In Italia, disegni di azzonamento compaiono già diffusamente dagli anni ’30, quando, nel progetto del piano, a una tavola prefigurativa delle trasformazioni perseguite comincia ad affiancarsene una seconda mediata da una legenda. Il concetto di zona irrompe, poi, con la Legge 1150 del 1942. Tuttavia il riferimento che ne fa l’articolo 7, non di stretta osservanza modernista, rimane blando e relativamente aperto. Stringente sarà invece il dispositivo delle “zone omogenee”, introdotte nel 1967 dalla Legge Ponte e definite dal suo decreto attuativo l’anno successivo. Strumento su cui si incardina la determinazione degli “standard urbanistici”, è questo un azzonamento dai criteri ibridi: qualitativi (riconoscimento di valore, zone A), quantitativi (grado di urbanizzazione, zone B e C), funzionali (zone D, E, F).
Ma lo zoning, ai fini del progetto, è uno strumento di regolazione o di composizione urbanistica?
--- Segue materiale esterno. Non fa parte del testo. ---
(** C28. Sizing matches what is allocated.  When the context is constructed without the HiSparse split from given GPU and
    host budgets, and a worker allocates its KV cache with [n] blocks, no more than were computed, its host
    cache and its indexer cache: the storage of the blocks and their indexer pages (strides and padding rows
    included) is within the GPU budget, one block more than were computed would exceed it, and the
    storage of the host blocks is within the host budget.  The DSv4 caches take one page more than their
    blocks, the dummy page, which the sizing does not count: they may exceed the budgets by it. *)
Theorem post_init_within_budget gpu host hf c c0 c1 c2 c3 k n t :
  resolve_cache_backend (mode (cfg c)) = Ok k -> enable_hisparse (cfg c) = false -> indexer_cache c = None ->
  default 0 (HfConfig.index_head_dim hf) = index_head_dim (cfg c) -> 0 <= index_head_dim (cfg c) ->
  post_init gpu host c = Ok c0 -> 0 < n <= num_local_kvcache_blocks c0 ->
  allocate_kvcache n c0 = Ok c1 -> allocate_host_kvcache (num_host_kvcache_blocks c1) c1 = (c2, Ok tt) -> allocate_indexer_cache hf c2 = Ok c3 ->
  kv_cache c3 = Some t -> 0 < extent_bytes t ->
  let indexer := match indexer_cache c3 with Some i => extent_bytes (ix_buffer i) | None => 0 end in
  0 <= indexer ->
  let used := paged_bytes k n t + indexer in
  used <= gpu /\ n * gpu < (num_local_kvcache_blocks c0 + 1) * used /\
  (forall th, host_kv_cache c3 = Some th -> paged_bytes k (num_host_kvcache_blocks c1) th <= host) /\
  extent_bytes t = paged_bytes k n t + (if decide (k = DSV4) then extent_bytes t / (n + 1) else 0).
Proof.
  intros Hk He Hix Hhf Hid Hp Hn Ha Hh Hi Ht Hpos indexer Hip used.
  destruct (post_init_sizes gpu host c c0 k Hp Hk He) as (d1 & bytes & d2 & Hb & Hd1 & Hc0 & Hix0 & H1 & H2 & H3 & Hn0 & Hn0p & Hhost). rewrite Hix in Hix0.
  assert (k = MLA -> mode (cfg d1) = "mla"%string) as Hm by (rewrite Hd1; by apply resolve_mla).
  unfold allocate_kvcache in Ha. cbn [set_blocks cfg] in Ha. rewrite Hc0, Hk in Ha. cbn [mbind result_bind] in Ha.
  pose proof (allocate_Ok _ _ _ Ha) as (h1 & f1 & _ & _ & Hc1).
  assert (exists t1, kv_cache c1 = Some t1 /\ cfg c1 = cfg c /\ num_kv_heads c1 = num_kv_heads d2 /\ head_dim c1 = head_dim d2 /\ fp8_head_dim c1 = fp8_head_dim d2 /\
    num_local_kvcache_blocks c1 = n /\ num_host_kvcache_blocks c1 = num_host_kvcache_blocks c0 /\ indexer_cache c1 = None) as (t1 & Hk1 & Hg1 & E1 & E2 & E3 & E4 & E5 & E6)
    by (rewrite Hc1; eexists; simpl; rewrite Hc0; done).
  assert (Ht1 : extent_bytes t1 = (if decide (k = DSV4) then n + 1 else n) * bytes).
  { apply (allocate_bytes k d1 d2 bytes (set_blocks n (num_host_kvcache_blocks c0) c0) c1 t1 Hb Hm); [simpl; congruence..|exact Ha|exact Hk1]. }
  assert (kv_cache c2 = kv_cache c1 /\ cfg c2 = cfg c /\ num_local_kvcache_blocks c2 = n /\ indexer_cache c2 = None /\
    (forall th, host_kv_cache c2 = Some th -> 0 < num_host_kvcache_blocks c1 /\
       extent_bytes th = (if decide (k = DSV4) then num_host_kvcache_blocks c1 + 1 else num_host_kvcache_blocks c1) * bytes)) as (F1 & F2 & F3 & F4 & Hth).
  { unfold allocate_host_kvcache in Hh. cbv zeta in Hh. cbn [set_blocks cfg] in Hh. destruct (decide (Z.max 0 _ <= 0)) as [Hz|Hz]; [injection Hh as <-; by simpl|]. rewrite Hg1, Hk in Hh.
    match type of Hh with match ?x with _ => _ end = _ => destruct x as [ch|] eqn:Eh; [|done] end. injection Hh as <-. pose proof (allocate_Ok _ _ _ Eh) as (hh & fh & _ & _ & Hch). rewrite Hch. simpl. split_and!; try congruence. intros th Hkh.
    assert (kv_cache ch = Some th) as Hkc by (rewrite Hch; simpl; exact Hkh).
    rewrite Z.max_r in Eh by lia. split; [lia|]. match type of Eh with allocate k ?x = _ => apply (allocate_bytes k d1 d2 bytes x ch th Hb Hm); [simpl; congruence..|exact Eh|exact Hkc] end. }
  destruct (allocate_indexer_bytes hf c2 c3 Hi F4) as (G1 & G2 & G3); [congruence|by rewrite F2|]. fold indexer in G1.
  assert (t1 = t) as -> by congruence. rewrite F3 in G1. replace (get_indexer_block_bytes c2) with (get_indexer_block_bytes c) in G1 by (unfold get_indexer_block_bytes; by rewrite F2).
  pose proof (paged_bytes_of k n t bytes ltac:(lia) Ht1) as Hpg. set (ib := get_indexer_block_bytes c) in *. cbv zeta in Hn0, Hhost. set (b := bytes + ib) in *.
  assert (0 < bytes) as Hby by (destruct (decide (k = DSV4)); nia). assert (0 <= ib) as Hibp by nia. assert (bytes <= b) as Hbb by (unfold b; lia).
  assert (used = n * b) as -> by (unfold used; rewrite Hpg, G1; unfold b; ring).
  pose proof (Z.mul_div_le gpu b ltac:(lia)) as Hle. pose proof (Z.mul_succ_div_gt gpu b ltac:(lia)) as Hgt. rewrite <- Hn0 in Hle, Hgt. set (N := num_local_kvcache_blocks c0) in *. split_and!.
  - assert (n * b <= N * b) by (apply Z.mul_le_mono_nonneg_r; lia). lia.
  - replace ((N + 1) * (n * b)) with (n * (b * Z.succ N)) by ring. apply Z.mul_lt_mono_pos_l; lia.
  - intros th Hth'. rewrite G3 in Hth'. destruct (Hth th Hth') as [Hhp Hhe]. rewrite (paged_bytes_of k _ th bytes) by (done || lia). rewrite E5, Hhost in Hhp |- *. clear -Hhp Hby Hbb.
    unfold compute_host_kvcache_blocks in *. case_decide as Hz; simpl in *; [lia|]. pose proof (Z.mul_div_le host b ltac:(lia)). assert (0 <= host / b) by (apply Z.div_pos; lia).
    rewrite Z.max_r by lia. assert (host / b * bytes <= host / b * b) by (apply Z.mul_le_mono_nonneg_l; lia). lia.
  - rewrite Hpg, Ht1. destruct (decide (k = DSV4)); [rewrite Z.mul_comm with (n := n + 1), Z.div_mul by lia; ring|lia].
Qed.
Affermatosi come strumento amministrativo e regolamentare nella seconda metà dell’Ottocento, s’impone come cardine per l’organizzazione dell’insediamento urbano col Movimento moderno e le Carta d’Atene – nella costruzione della ‘città funzionale’ – per poi perdere di nuovo progressivamente la sua valenza compositiva e degradare, fino al parossismo, a muta ‘mappa delle norme’ negli anni ’70 del secolo scorso.
L’uso compositivo – strutturale – dello zoning riemerge con l’affermarsi, nei piani urbanistici di fine ’900 e inizio anni 2000, di forme di zonizzazione ‘schematica’. Compaiono, infatti, tavole di azzonamento che non sono più coprenti, non coinvolgono più l’intera estensione territoriale, ma sono selettive: nell’evidenziare corpi territoriali che si caricano di un ruolo specifico e prioritario nel riassetto urbano e territoriale, e ai quali si associano, più che regole cui attenersi, indirizzi e profili programmatici cui orientarsi e tramite i quali governare le trasformazioni, il loro senso, la loro coerenza – lo zoning come strumento del visioning.
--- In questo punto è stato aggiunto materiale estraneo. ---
(* ===== verification/CacheLayout.v ===== *)
(** Byte offsets for peer-to-peer cache transfer
    ([dlengine/runtime/disagg/p2p/cache_layout.py]): the layout snapshot of the local
    cache, the snapshot of a remote engine's cache built from its published metadata,
    and the offset arithmetic both sides use. *)

From S2P Require Import Prelude HfConfig Cache.

Open Scope Z_scope.

(** [CacheTensorLayout] *)
Record CacheTensorLayout := mk_layout {
  num_blocks : Z;
  lay_block_size : Z;
  lay_num_local_kv_heads : Z;
  lay_head_dim : Z;
  lay_dtype_itemsize : Z;
  lay_num_hidden_layers : Z;
  lay_mode : string;
  lay_is_fp8_kvcache : bool;
  lay_fp8_head_dim : Z;
  lay_raw_fp8_mla_layout : bool;
  lay_gdn_num_slots : Z;
  gdn_conv_stride0 : Z;
  gdn_conv_stride1 : Z;
  gdn_conv_element_size : Z;
  gdn_recurrent_stride0 : Z;
  gdn_recurrent_stride1 : Z;
  gdn_recurrent_element_size : Z;
  indexer_page_bytes : Z;
  compressed_pool_pages : gmap Z Z;
  compressed_page_bytes_by_ratio : gmap Z Z;
  compressor_slots_plus_dummy_by_ratio : gmap Z Z
}.

(** [t.stride(i)] and [t.shape\[i\]] *)
Definition stride (t : Tensor) (i : nat) : Z := default 0 (strides t !! i).
Definition dim (t : Tensor) (i : nat) : Z := default 0 (shape t !! i).

(** [CacheTensorLayout.from_cache_context] *)
Definition from_cache_context (c : CacheContext) : result CacheTensorLayout :=
  let g := cfg c in
  h ← num_local_kv_heads c;
  let strides_of o :=
    match o with
    | Some t => (stride t 0, stride t 1, element_size t)
    | None => (0, 0, 0)
    end in
  let '(cs0, cs1, ce) := strides_of (gdn_conv_states (gdn c)) in
  let '(rs0, rs1, re) := strides_of (gdn_recurrent_states (gdn c)) in
  Ok (mk_layout (num_local_kvcache_blocks c) (block_size g) h (head_dim c) (dtype_itemsize g)
        (num_hidden_layers g) (mode g) (is_fp8_kvcache g) (default 0 (fp8_head_dim c))
        (raw_fp8_mla_layout g) (gdn_num_slots (gdn c)) cs0 cs1 ce rs0 rs1 re
        (match indexer_cache c with
         | Some ix => page_size ix * bytes_per_token ix
         | None => 0
         end)
        ((fun '(num_pages, _, _) => num_pages) <$> dsv4_compressed_pool_config (csa c))
        ((fun '(_, pg, _) => pg * DSV4_BYTES_PER_TOKEN) <$> dsv4_compressed_pool_config (csa c))
        ((fun t => dim t 1) <$> dsv4_compressor_kv_flat (csa c))).

(** [x or d] on integers *)
Definition z_or (x d : Z) : Z := if decide (x = 0) then d else x.

(** [CacheTensorLayout.from_peer_metadata] *)
Definition from_peer_metadata (l : CacheTensorLayout) (n gdn_slots : Z)
    (pool_pages : option (gmap Z Z)) (dsv4_max_slots num_layers : Z) : CacheTensorLayout :=
  let slots := z_or gdn_slots (lay_gdn_num_slots l) in
  mk_layout n (lay_block_size l) (lay_num_local_kv_heads l) (lay_head_dim l)
    (lay_dtype_itemsize l) (z_or num_layers (lay_num_hidden_layers l)) (lay_mode l)
    (lay_is_fp8_kvcache l) (lay_fp8_head_dim l) (lay_raw_fp8_mla_layout l)
    slots
    (slots * gdn_conv_stride1 l) (gdn_conv_stride1 l) (gdn_conv_element_size l)
    (slots * gdn_recurrent_stride1 l) (gdn_recurrent_stride1 l) (gdn_recurrent_element_size l)
    (indexer_page_bytes l)
    (default ∅ pool_pages)
    (compressed_page_bytes_by_ratio l)
    ((fun local_slots => (if decide (dsv4_max_slots > 0) then dsv4_max_slots
                          else local_slots - 1) + 1) <$> compressor_slots_plus_dummy_by_ratio l).

(** * Offsets *)

Section offsets.
Implicit Types l : CacheTensorLayout.

Definition block_stride l (block_idx : Z) : Z :=
  if decide (lay_mode l = "dsv4") then block_idx * lay_block_size l * DSV4_BYTES_PER_TOKEN
  else if lay_is_fp8_kvcache l && bool_decide (lay_mode l = "mla") then
    let rows := if lay_raw_fp8_mla_layout l then lay_block_size l else lay_block_size l + 1 in
    block_idx * rows * lay_fp8_head_dim l
  else block_idx * lay_block_size l * lay_num_local_kv_heads l * lay_head_dim l
       * lay_dtype_itemsize l.

Definition block_num_bytes l : Z :=
  if lay_is_fp8_kvcache l && bool_decide (lay_mode l = "mla")
  then lay_block_size l * lay_fp8_head_dim l
  else block_stride l 1.

Definition layer_stride l (layer_idx block_idx : Z) : Z :=
  let layer_blocks := if decide (lay_mode l = "dsv4") then num_blocks l + 1 else num_blocks l in
  block_stride l layer_blocks * layer_idx + block_stride l block_idx.
Lemma copies_merge max p op :
  0 <= op_length p -> 0 <= op_length op -> mergeable max p op = true ->
  copies (mk_op (local_name p) (remote_name p) (local_off p) (remote_off p)
            (op_length p + op_length op)) = copies p ++ copies op.
Proof.
  unfold mergeable, handlers. intros Hp Ho Hm.
  apply andb_true_iff in Hm as [[[Hh Hr]%andb_true_iff Hl]%andb_true_iff _].
  apply bool_decide_eq_true in Hh as [= Hl1 Hr1]. apply Z.eqb_eq in Hr, Hl.
  unfold copies. simpl. rewrite seqZ_app by lia. rewrite fmap_app. f_equal.
  replace (0 + op_length p) with (op_length p + 0) by lia. rewrite <- fmap_add_seqZ, <- list_fmap_compose.
  apply list_fmap_ext. intros _ i _. simpl. rewrite Hl1, Hr1, <- Hl, <- Hr, !Z.add_assoc. done.
Qed.

Lemma push_op_copies max acc op :
  Forall (fun o => 0 <= op_length o) acc -> 0 <= op_length op ->
  all_copies (push_op max acc op) ≡ₚ all_copies (op :: acc) /\
  Forall (fun o => 0 <= op_length o) (push_op max acc op).
Proof.
  intros Hacc Ho. unfold push_op. destruct acc as [|p acc]; [by repeat constructor|].
  apply Forall_cons in Hacc as [Hp Hacc]. destruct (mergeable max p op) eqn:E.
  - split; [|constructor; [simpl; lia|done]]. unfold all_copies. simpl.
    rewrite (copies_merge max) by done. rewrite <- app_assoc, Permutation_app_swap_app. done.
  - split; [done|by repeat constructor].
Qed.
(* ===== verification/Migration.v ===== *)
(** Prefill-to-decode cache migration
    ([dlengine/runtime/disagg/p2p/cache_transfer.py], [P2PCacheTransfer]): validation of
    the peer engine's published metadata, routing of every cache layer to the pipeline
    stage that holds it, and construction of the read operations per peer. *)

From S2P Require Import Prelude HfConfig PipelineParallel Cache CacheLayout Rdma.

Open Scope Z_scope.

(** * Inputs *)

(** The metadata a prefill engine publishes ([engine_info]); an absent field is [None]
    or empty. *)
Record EngineInfo := mk_info {
  ei_architecture : option string;
  ei_kvcache_block_size : option Z;
  ei_attention_sp : option Z;
  ei_max_num_seqs : option Z;
  ei_gdn_num_slots : option Z;
  ei_mtp_handoff_num_drafts : option Z;
  ei_attention_tp : option Z;
  ei_attention_dp : option Z;
  ei_pp : option Z;
  ei_num_hidden_layers : option Z;
  ei_mtp_num_kv_layers : option Z;
  ei_pp_layer_ranges : list (Z * Z);
  ei_pp_cache_layer_indices : list (list Z);
  ei_pp_dsv4_ratio_layer_indices : gmap Z (list (list Z));
  ei_num_local_kv_heads : option Z;
  ei_dsv4_compressed_pool_pages : gmap Z Z;
  ei_dsv4_max_slots : option Z;
  ei_dsv4_num_layers_per_ratio : gmap Z Z;
  ei_peer_addrs : list string
}.

Definition no_info : EngineInfo :=
  mk_info None None None None None None None None None None None [] [] ∅ None ∅ None ∅ [].

(** A sequence of the [MigrationIn] message.  A block location is (sp rank, block). *)
Record View := mk_view {
  migrate_engine_id : string;
  migrate_group_size : Z;
  migrate_dp_idx : Z;
  migrate_num_kvcache_blocks : Z;
  migrate_block_location : list (Z * Z);
  active_block_location : list (Z * Z);
  migrate_compressed_block_tables : list (Z * list Z);
  active_compressed_block_tables : gmap Z (list Z);
  migrate_state_slot : Z;
  active_state_slot : Z
}.

(** * The tables of [P2PCacheTransfer] *)

Record Tables := mk_tables {
  peers : PeerTables;
  remote_max_num_seqs : gmap string Z;
  remote_attention_tp : gmap string Z;
  remote_attention_dp : gmap string Z;
  remote_pp : gmap string Z;
  remote_num_hidden_layers : gmap string Z;
  remote_pp_layer_ranges : gmap string (list (Z * Z));
  remote_pp_cache_layer_indices : gmap string (list (list Z));
  remote_pp_dsv4_ratio_layer_indices : gmap string (gmap Z (list (list Z)));
  remote_mtp_handoff_num_drafts : gmap string Z;
  remote_dsv4_num_layers_per_ratio : gmap string (gmap Z Z)
}.

(** [initialize_migration_state] (tables) *)
Definition initialize_migration_state : Tables :=
  mk_tables (mk_peers ∅ ∅ ∅ ∅) ∅ ∅ ∅ ∅ ∅ ∅ ∅ ∅ ∅ ∅.
(** [_pp_layer_ranges] *)
Definition pp_layer_ranges (c : EngineConfig) : result (list (Z * Z)) :=
  let n := default 0 (HfConfig.num_hidden_layers (ec_hf c)) in
  f ← (if decide (ec_pp c > 1 /\ arch (ec_hf c) ∈ gemma4_archs)
       then get_gemma4_shared_kv_source_start (ec_hf c) else Ok None);
  pp_layer_partition n (ec_pp c) f.

Definition mtp_archs : list string :=
  ["DeepseekV3ForCausalLM"; "DeepseekV32ForCausalLM"; "GlmMoeDsaForCausalLM"].

(** [_mtp_num_kv_layers] *)
Definition mtp_num_kv_layers (c : EngineConfig) : Z :=
  if decide (ec_num_speculative_tokens c <= 0) then 0
  else if decide (arch (ec_hf c) ∈ mtp_archs) then
    Z.max 1 (Z.max (int_or (num_nextn_predict_layers (ec_hf c)) 0) (int_or (mtp_num_hidden_layers (ec_hf c)) 0))
  else 0.

(** [l\[-1\].extend(xs)] *)
Definition extend_last (xs : list Z) (l : list (list Z)) : result (list (list Z)) :=
  match last l with
  | Some ys => Ok (removelast l ++ [ys ++ xs])
  | None => Err IndexError
  end.

(** [_pp_cache_layer_indices] *)
Definition pp_cache_layer_indices (c : EngineConfig) : result (list (list Z)) :=
  ranges ← pp_layer_ranges c;
  target ← cache_layer_indices (ec_hf c) (ec_enable_hisparse c);
  layers ← partition_layer_indices target ranges;
  let m := mtp_num_kv_layers c in
  if decide (m = 0) then Ok layers else extend_last (seqZ (zlen target) m) layers.

(** [_pp_dsv4_ratio_layer_indices] *)
Definition pp_dsv4_ratio_layer_indices (c : EngineConfig) : result (gmap Z (list (list Z))) :=
  ranges ← pp_layer_ranges c;
  let ratios := list_attr (compress_ratios (ec_hf c)) in
  foldM_r (fun d ratio => layers ← partition_layer_indices (layers_of_ratio ratios ratio) ranges; Ok (<[ratio := layers]> d))
    ∅ (unique_ratios ratios).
Ma anche nella dimensione puramente regolativa dello zoning, la questione di fondo che si pone è se e quanto il progetto urbanistico possa rinunciare a indicazioni (di varia cogenza prescrittiva) ‘situate’ o ‘localizzate’. Cominciano a essere diffusi i segnali che vedono relativizzare il ruolo della tavola di azzonamento nel veicolare i contenuti del piano. Viene meno, soprattutto, la sua tensione comprehensive – l’idea, cioè, che la tavola di zonizzazione debba essere un mosaico le cui tessere coinvolgano necessariamente e integralmente l’intero territorio oggetto dell’azione di piano. Si impongono azzonamenti ‘a macchie’, che ricorrono a localizzare le indicazioni di disciplina urbanistica solo dove questo appaia utile, opportuno, necessario.
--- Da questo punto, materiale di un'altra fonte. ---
Lemma validate_mega_moe_Ok o s s' :
  validate_mega_moe o s = Ok s' ->
  exists a v, architecture s = Ok a /\
    s' = (if decide (a ∈ mla_archs ++ [KIMI_K3])
          then if has_kv_heads o s then set_kv_heads (Some 1) (set_mega_moe v s) else set_mega_moe v s
          else set_mega_moe v s) /\
    (a = KIMI_K3 -> required_capacity o <= v) /\ v <> 0.
Proof.
  unfold validate_mega_moe. intros H. ok_inv. exists x.
  assert (exists v, x0 = set_mega_moe v s /\ (x = KIMI_K3 -> required_capacity o <= v) /\ v <> 0) as (v & -> & ? & ?).
  { assert (forall t, t = set_mega_moe (s_mega_moe t) t) as Hid by by intros [].
    destruct (decide (x = KIMI_K3)) as [->|Hne].
    - destruct (decide (s_mega_moe s = 0)); [|destruct (decide (s_mega_moe s < required_capacity o)); [done|]]; ok_inv; eexists; split_and!; eauto; lia.
    - destruct (decide (s_mega_moe s = 0)); ok_inv; eexists; split_and!; eauto; done. }
  exists v. done.
Qed.

Lemma validate_l3_Ok o s :
  exists b, validate_l3 o s = set_l3 b s /\ (b = true -> o_attention_sp o = 1 /\ o_attention_tp o = 1 /\ o_mode o <> Decode).
Proof.
  assert (forall t, t = set_l3 (s_l3_enable t) t) as Hid by by intros [].
  unfold validate_l3. destruct (s_l3_enable s) eqn:Hl; [|exists false; split; [by rewrite <- Hl|done]].
  destruct (decide (o_attention_sp o <> 1 \/ o_attention_tp o <> 1)); [by exists false|].
  destruct (decide (o_mode o = Decode)); [by exists false|].
  exists true. split; [by rewrite <- Hl|]. intros _. split_and!; lia || done.
Qed.

Lemma validate_pp_Ok o s s' :
  validate_pp o s = Ok s' ->
  1 <= o_pp o /\ (s' = s \/ s' = set_eager true s) /\
  (o_pp o > 1 -> s' = set_eager true s /\ o_mode o <> Decode /\ first_arch s ∈ supported_pp_archs /\
    (exists n, HfConfig.num_hidden_layers (mo_hf (o_model o)) = Some n /\ o_pp o <= n) /\
    (first_arch s ∈ gemma4_archs -> exists start, get_gemma4_shared_kv_source_start (mo_hf (o_model o)) = Ok start /\
       match start with Some f => o_pp o - 1 <= f | None => True end)).
Proof.
  unfold validate_pp. intros H. ok_inv. split; [lia|].
  destruct (decide (o_pp o > 1)) as [Hp|Hp]; [|ok_inv; split; [by left|lia]]. ok_inv. split; [by right|]. intros _.
  repeat match goal with H : bool_decide _ = true |- _ => apply bool_decide_eq_true in H end.
  split_and!; [done| |done| |].
  - match goal with H : negb (bool_decide (o_mode o = Decode)) = true |- _ => by apply negb_true_iff, bool_decide_eq_false in H end.
  - destruct (HfConfig.num_hidden_layers _) as [n|]; [|done]. exists n. split; [done|lia].
  - intros Hg. rewrite decide_True in * by done. exists x4. split; [done|]. destruct x4; [lia|done].
Qed.

(** The settings a validation starts with: the address normalised, the architecture inferred. *)
Definition prepared (o : Options) (s : Settings) : Settings :=
  infer_architectures o (set_ctrl_address (normalize_ctrl_address (s_ctrl_address s)) s).

(** What validated settings promise the rest of the engine. *)
Record sound_settings (o : Options) (s' : Settings) : Prop := {
  (** KV pages hold a multiple of 64 tokens, except in the ratio pools of DeepSeek-V4. *)
  ss_block : first_arch s' <> "DeepseekV4ForCausalLM"%string -> s_kvcache_block_size s' mod 64 = 0;
  (** The published KV heads of a worker are an exact, positive share. *)
  ss_heads : first_arch s' ∈ gqa_archs -> o_attention_tp o > 1 -> forall h, s_kv_heads s' = Some h ->
    exists k, published_kv_heads (engine_config o s') = Ok k /\ 0 < k /\ k * o_attention_tp o = h;
  (** Latent attention is never sharded, and has one KV head. *)
  ss_mla : first_arch s' ∈ mla_archs -> o_attention_tp o = 1 /\ forall h, s_kv_heads s' = Some h -> h = 1;
  (** The context length is set, and the position table covers it. *)
  ss_context : exists len pos, s_max_model_len s' = Some len /\ s_max_position_embeddings s' = Some (IntLen pos) /\ 0 < len <= pos;
  (** The MegaMoE buffers of Kimi K3 hold the rows of any forward. *)
  ss_mega_moe : first_arch s' = KIMI_K3 ->
    o_max_num_batched_tokens o <= s_mega_moe s' * o_attention_tp o /\
    o_max_num_seqs o * (o_num_speculative_tokens o + 1) <= s_mega_moe s' * o_attention_tp o;
  (** A verification step's candidates fit the hot buffer. *)
  ss_hisparse : o_enable_hisparse o = true -> 0 < o_num_speculative_tokens o ->
    (o_num_speculative_tokens o + 1) * int_or (mo_index_topk (o_model o)) 0 <= o_hisparse_device_buffer_size o;
  ss_l3 : s_l3_enable s' = true -> o_attention_sp o = 1 /\ o_attention_tp o = 1 /\ o_mode o <> Decode;
  ss_pp : o_pp o > 1 -> s_enforce_eager s' = true /\ o_mode o <> Decode
}.

(** A decoder with the layers its configuration says, and a layer type for each where a
    shared-KV suffix is located by type. *)
Definition model_shape (o : Options) (s : Settings) (n : Z) : Prop :=
  let hf := mo_hf (o_model o) in
  0 <= n /\ default 0 (HfConfig.num_hidden_layers hf) = n /\
  (first_arch s ∈ gemma4_archs ->
   int_or (HfConfig.num_kv_shared_layers hf) 0 <= n /\ exists types, HfConfig.layer_types hf = Some types /\ zlen types = n).

(** The stages change only their own settings. *)
Lemma validate_config_stages o s s' :
  validate_config o s = Ok s' ->
  s_architectures s' = s_architectures (prepared o s) /\ (exists a, architecture (prepared o s) = Ok a) /\
  exists s1 s2 s3 s4, validate_glm5_next o (prepared o s) = Ok s1 /\ validate_attention o s1 = Ok s2 /\
    validate_context o s2 = Ok s3 /\ validate_hisparse o s3 = Ok tt /\ validate_mtp o s3 = Ok tt /\
    validate_mega_moe o s3 = Ok s4 /\ validate_pp o (validate_l3 o s4) = Ok s' /\
    s_architectures s1 = s_architectures s' /\ s_architectures s3 = s_architectures s' /\ s_architectures s4 = s_architectures s' /\
    s_kv_heads s3 = s_kv_heads s1 /\ s_kvcache_block_size s' = s_kvcache_block_size s2 /\ s_kv_heads s' = s_kv_heads s4 /\
    s_max_model_len s2 = s_max_model_len s /\ s_max_model_len s' = s_max_model_len s3 /\
    s_max_position_embeddings s' = s_max_position_embeddings s3 /\ s_mega_moe s' = s_mega_moe s4.
Proof.
  unfold validate_config. fold (prepared o s). intros H. ok_inv. rename x into s1, x0 into s2, x1 into s3, x4 into s4.
  pose proof (validate_glm5_next_Ok _ _ _ H0) as H1'. pose proof (validate_attention_Ok _ _ _ H1) as [H2' _].
  pose proof (validate_context_Ok _ _ _ H2) as (len & pos & Hs3 & _). pose proof (validate_mega_moe_Ok _ _ _ H5) as (a & v & Ha & Hs4 & _).
  destruct (validate_l3_Ok o s4) as (b & Hb & _). pose proof (validate_pp_Ok _ _ _ H) as (_ & Hs' & _). rewrite Hb in Hs'.
  assert (s_max_model_len (prepared o s) = s_max_model_len s) as Hp.
  { unfold prepared, infer_architectures. destruct (s_architectures _) as [[|]|]; [|done|];
      by destruct (decide (mo_model_type (o_model o) = Some "glm5_next"%string)). }
  assert (s_architectures s3 = s_architectures s2 /\ s_kv_heads s3 = s_kv_heads s2 /\ s_kvcache_block_size s3 = s_kvcache_block_size s2) as (E3 & K3 & B3).
  { rewrite Hs3. by destruct (decide (o_attention_sp o = 1)). }
  assert (s_architectures s2 = s_architectures s1 /\ s_kv_heads s2 = s_kv_heads s1 /\ s_max_model_len s2 = s_max_model_len s1) as (E2 & K2 & L2).
  { by destruct H2' as [->|[? ->]]. }
  assert (s_architectures s1 = s_architectures (prepared o s) /\ s_max_model_len s1 = s_max_model_len (prepared o s)) as (E1 & L1).
  { by destruct H1' as [->| ->]. }
  assert (s_architectures s4 = s_architectures s3 /\ s_kvcache_block_size s4 = s_kvcache_block_size s3 /\
          s_max_model_len s4 = s_max_model_len s3 /\ s_max_position_embeddings s4 = s_max_position_embeddings s3) as (E4 & B4 & L4 & P4).
  { rewrite Hs4. destruct (decide (a ∈ mla_archs ++ [KIMI_K3])); [|done]. by destruct (has_kv_heads o s3). }
  assert (s_architectures s' = s_architectures s4 /\ s_kvcache_block_size s' = s_kvcache_block_size s4 /\ s_kv_heads s' = s_kv_heads s4 /\
          s_max_model_len s' = s_max_model_len s4 /\ s_max_position_embeddings s' = s_max_position_embeddings s4 /\ s_mega_moe s' = s_mega_moe s4)
    as (E & B & K & L & P & M) by by destruct Hs' as [->| ->].
  split; [congruence|]. split; [exists a; rewrite <- Ha; unfold architecture; by rewrite E3, E2, E1|].
  exists s1, s2, s3, s4. destruct x2, x3. split_and!; congruence || assumption.
Qed.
D’altra parte, l’orientamento alla rigenerazione e il progressivo esaurirsi delle grandi aree di trasformazione, eredità della città industriale moderna, hanno riportato l’attenzione sulla città esistente, sulla sua grana minuta, sugli strumenti regolamentari, non a caso oggetto di riordino con la recente intesa sul Regolamento edilizio tipo. Talora, il ritorno ai ‘codici’ viene auspicato, in superamento delle forme di disciplina localizzata.
E tuttavia, potrà suonare paradossale: un progetto urbanistico che rinunci a discriminare – che rinunci, cioè, a rapportare le sue indicazioni alle specificità di contesto, tramite la tecnica di azzonamento – è semplicemente un progetto urbanistico più superficiale, ingiusto e iniquo.
“Chi ha paura della zonizzazione?” – la domanda/monito che Luigi Mazza poneva nel 1995 – continua a rinnovare la sua attualità.
Mazza L. (1995), “Chi ha paura della zonizzazione?”, in Inu, Rassegna urbanistica nazionale. Seminari, supplemento a Urbanistica Informazioni, no. 140, p. 34.